Mais l’Artiste n’avait d’yeux que pour elle. Sa gorge était sèche ; les mots justes lui échappaient. Il avait tant à lui dire et ne savait pas par où commencer, jusqu’à ce que l’orchestre change de partition. L’air était rapide et, soudain, les pieds de Sterenn la démangeaient. Elle n’aurait su dire s’il s’agissait d’une de ces valses du diable ou de java des sorciers, mais elle aimait ce rythme entraînant qui bousculait les danseurs. L’Artiste le remarqua. Il se redressa, sécha ses joues et s’éclaircit la gorge. Alors il lui tendit la main et demanda :

—Mademoiselle, accepteriez-vous cette danse ? Toutefois, je dois vous prévenir : si vous refusiez, je crois que j’en mourrais. 

—Tu es si dramatique, rit Sterenn. De telles exagérations te mèneront à ta perte !

—Mais qui vous dit que j’exagère, charmante ? rétorqua-t-il en l’entrainant sur la piste.

Les archets suspendirent leur vol, le tambour cessa son grondement. Sterenn et l’Artiste se joignirent aux danseurs. Leurs têtes nues, au milieu de tous ces masques, les distinguaient aussi clairement que s’ils avaient été couverts d’or. Pourtant, ils étaient tous deux d’allure si singulière que personne ne songea à leur reprocher leur manque d’attention à la tradition.
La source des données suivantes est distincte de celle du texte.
(* ===== verification/Stdio.v ===== *)
(** * Stdio: the C streams the logger uses

    [FILE*] streams with their open and closed state, over files and stderr.
    Closing a stream twice or writing to a closed one is undefined and yields
    [None]; a write to an open stream is complete. *)

From S2P Require Import Prelude.

Module Stdio.

(** A [FILE*]. *)
Inductive file := Null | Stderr | Stream (n : nat).

#[global] Instance file_eq_dec : EqDecision file.
Proof. solve_decision. Defined.

(** Open streams with the path they were opened on, contents of files, what stderr got. *)
Record t := mk {
  live : gmap nat bytes;
  next : nat;
  disk : gmap bytes bytes;
  err : bytes;
  err_open : bool
}.

(** [fopen(path, "a")], whose success the system decides. *)
Definition fopen_append (path : bytes) (ok : bool) (w : t) : file * t :=
  if ok then
    (Stream (next w),
     mk (<[next w := path]> (live w)) (S (next w))
        (<[path := default [] (disk w !! path)]> (disk w)) (err w) (err_open w))
  else (Null, w).

Definition fclose (f : file) (w : t) : option t :=
  match f with
  | Null => None
  | Stderr => if err_open w then Some (mk (live w) (next w) (disk w) (err w) false) else None
  | Stream n =>
      match live w !! n with
      | Some _ => Some (mk (delete n (live w)) (next w) (disk w) (err w) (err_open w))
      | None => None
      end
  end.

Definition fwrite (s : bytes) (f : file) (w : t) : option t :=
  match f with
  | Null => None
  | Stderr => if err_open w then Some (mk (live w) (next w) (disk w) (err w ++ s) (err_open w)) else None
  | Stream n =>
      path ← live w !! n;
      Some (mk (live w) (next w) (<[path := default [] (disk w !! path) ++ s]> (disk w)) (err w) (err_open w))
  end.

(** [rename] replaces what the new name stood for; a failure changes nothing. *)
Definition rename (old new : bytes) (w : t) : t :=
  match disk w !! old with
  | Some c => mk (live w) (next w) (<[new := c]> (delete old (disk w))) (err w) (err_open w)
  | None => w
  end.

End Stdio.
Lemma round_aux_spec m e l :
  0 < m -> e <= fexp (Zdigits2 m + e) ->
  let E := fexp (Zdigits2 m + e) in
  let q := m / 2 ^ (E - e) in
  exists mr, q <= mr <= q + 1 /\ (inexact_loc l = false -> m mod 2 ^ (E - e) = 0 -> mr = q) /\
    ((mr = 0 /\ round_aux m e l = S754_zero false) \/
     exists p x, canonical p x /\ E <= x /\ Zpos p * 2 ^ (x - E) = mr /\
       round_aux m e l = if x <=? 971 then S754_finite false p x else S754_infinity false).
Proof.
  intros Hm He E q. unfold binary_round_aux.
  destruct (shr_fexp_spec m e l ltac:(lia) He) as (y & -> & Hy1 & Hy2). fold E in Hy1, Hy2 |- *. fold q in Hy1.
  destruct (round_nearest_even_spec y) as [Hr1 Hr2].
  set (mr := round_nearest_even (shr_m y) (loc_of_shr_record y)) in *. rewrite Hy1 in Hr1, Hr2.
  destruct (quotient_bounds m e Hm He) as [Hq Hq']. fold E in Hq, Hq'. fold q in Hq, Hq'.
  exists mr. split; [done|]. split.
  { intros Hl Hz. apply Hr2. rewrite Hy2, Hl, Hz. done. }
  assert (HE : -1074 <= E) by (unfold E; rewrite fexp_eq; lia).
  assert (Hd : mr < 2 ^ 53 -> fexp (Zdigits2 mr + E) = E).
  { intros Hlt. rewrite fexp_eq. destruct (Z.eq_dec mr 0) as [Hz|Hz].
    - assert (E = -1074) as -> by (destruct (Z.eq_dec E (-1074)); [done|]; lia). by rewrite Hz.
    - assert (Zdigits2 mr <= 53) by (apply Zdigits2_le; lia).
      destruct (Z.eq_dec E (-1074)) as [->|Hne]; [lia|].
      assert (Zdigits2 mr = 53) as -> by (apply Zdigits2_unique; lia). lia. }
  destruct (Z.eq_dec mr (2 ^ 53)) as [Ht|Ht].
  - rewrite Ht. right. exists (2 ^ 52)%positive, (E + 1).
    assert (HE1 : fexp (Zdigits2 (2 ^ 53) + E) = E + 1) by (rewrite fexp_eq; change (Zdigits2 (2 ^ 53)) with 54; lia).
    destruct (shr_fexp_spec (2 ^ 53) E loc_Exact ltac:(lia) ltac:(lia)) as (y2 & -> & Hy3 & _).
    rewrite HE1 in *. replace (E + 1 - E) with 1 in * by lia.
    change (2 ^ 53 / 2 ^ 1) with (Zpos (2 ^ 52)) in Hy3. rewrite Hy3.
    split_and!; [|lia|done|done]. unfold canonical. rewrite fexp_eq.
    change (Zpos (digits2_pos (2 ^ 52))) with 53. lia.
  - specialize (Hd ltac:(lia)).
    destruct (shr_fexp_spec mr E loc_Exact ltac:(lia) ltac:(lia)) as (y2 & -> & Hy3 & _).
    rewrite Hd in *. rewrite Z.sub_diag, Z.div_1_r in Hy3. rewrite Hy3.
    destruct mr as [|p|p] eqn:Emr; [by left| |lia]. right. exists p, E.
    split_and!; [done|lia|by rewrite Z.sub_diag, Z.mul_1_r|done].
Qed.

(** ** Non-negative numbers and their scaled values *)

Definition K : Z := 3000.

(** Zero or a positive finite number in canonical form. *)
Definition nonneg (x : double) : bool :=
  match x with S754_zero s => negb s | S754_finite s p e => negb s && bounded 53 1024 p e | _ => false end.

Definition val (x : double) : Z := match x with S754_finite _ p e => Zpos p * 2 ^ (e + K) | _ => 0 end.

Lemma nonneg_inv x :
  nonneg x = true -> x = S754_zero false \/ exists p e, x = S754_finite false p e /\ canonical p e /\ e <= 971.
Proof.
  destruct x as [[]|[]| |[] p e]; simpl; try done; [by left|]. intros [H1%Z.eqb_eq H2%Z.leb_le]%andb_true_iff.
  right. by exists p, e.
Qed.

Lemma nonneg_finite p e : nonneg (S754_finite false p e) = true <-> canonical p e /\ e <= 971.
Proof. simpl. unfold bounded, canonical_mantissa, canonical. rewrite andb_true_iff, Z.eqb_eq, Z.leb_le. done. Qed.

Lemma val_nonneg x : 0 <= val x.
Proof. destruct x; simpl; lia. Qed.

Lemma pow_pos z : 0 <= z -> 0 < 2 ^ z.
Proof. intros. by apply Z.pow_pos_nonneg. Qed.

Lemma pow_split a b : 0 <= b <= a -> 2 ^ a = 2 ^ (a - b) * 2 ^ b.
Proof. intros. rewrite <- Z.pow_add_r by lia. f_equal. lia. Qed.

(** A canonical number below another one's exponent is smaller. *)
Lemma canonical_lt p e q x : canonical p e -> 2 ^ 52 <= q -> e < x -> Zpos p * 2 ^ (e + K) < q * 2 ^ (x + K).
Proof.
  unfold K. intros Hp Hq Hx. destruct (canonical_digits p e Hp) as (He & Hlt & _).
  assert (0 < 2 ^ (e + 3000)) by (apply pow_pos; lia).
  assert (2 ^ (e + 3000 + 1) <= 2 ^ (x + 3000)) by (apply Z.pow_le_mono_r; lia).
  rewrite Z.pow_add_r in * by lia. nia.
Qed.

Section Round.
Context (m e : Z) (l : location) (Hm : 0 < m) (He : e <= fexp (Zdigits2 m + e)) (HK : -K <= e).

Let E := fexp (Zdigits2 m + e).
Let q := m / 2 ^ (E - e).
Let exact := m * 2 ^ (e + K).

Lemma scale_E : 2 ^ (E + K) = 2 ^ (E - e) * 2 ^ (e + K).
Proof. unfold E, K in *. rewrite <- Z.pow_add_r by lia. f_equal. lia. Qed.

Lemma quotient_scaled : q * 2 ^ (E + K) <= exact /\ (m + 1) * 2 ^ (e + K) <= (q + 1) * 2 ^ (E + K).
Proof.
  unfold exact. rewrite scale_E.
  assert (0 < 2 ^ (E - e)) by (apply pow_pos; unfold E; lia).
  assert (0 < 2 ^ (e + K)) by (apply pow_pos; lia).
  pose proof (Z.div_mod m (2 ^ (E - e)) ltac:(lia)) as Hdm. pose proof (Z.mod_pos_bound m (2 ^ (E - e)) ltac:(lia)).
  fold q in Hdm. nia.
Qed.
Au contraire, leurs étranges attirails les faisaient paraître étonnamment à leur place. Ni l’un ni l’autre ne remarqua la curiosité dont ils étaient l’objet : déjà la musique reprenait.

Ils s’élancèrent. Leurs pieds tombaient en cadence sur les pavés, rebondissaient sur les noires et les blanches. Sterenn pendue au bras de l’Artiste tournait, riait, sautait dans les airs sans jamais paraître en redescendre. Le jeune homme s’esclaffait avec elle et accélérait tant et plus, jusqu’à ce que le monde se brouille et que seuls reste le bleu de ses yeux et le rose de ses joues. Leur joie contaminait l’assistance : on trébuchait gaiement les uns contre les autres, on se laissait entrainer tout entier dans la musique. Tous s’étourdissaient de danse et de plaisir. Ils s’amusaient tous tant qu’ils ne remarquèrent pas les deux jeunes silhouettes s’éclipser au point du jour.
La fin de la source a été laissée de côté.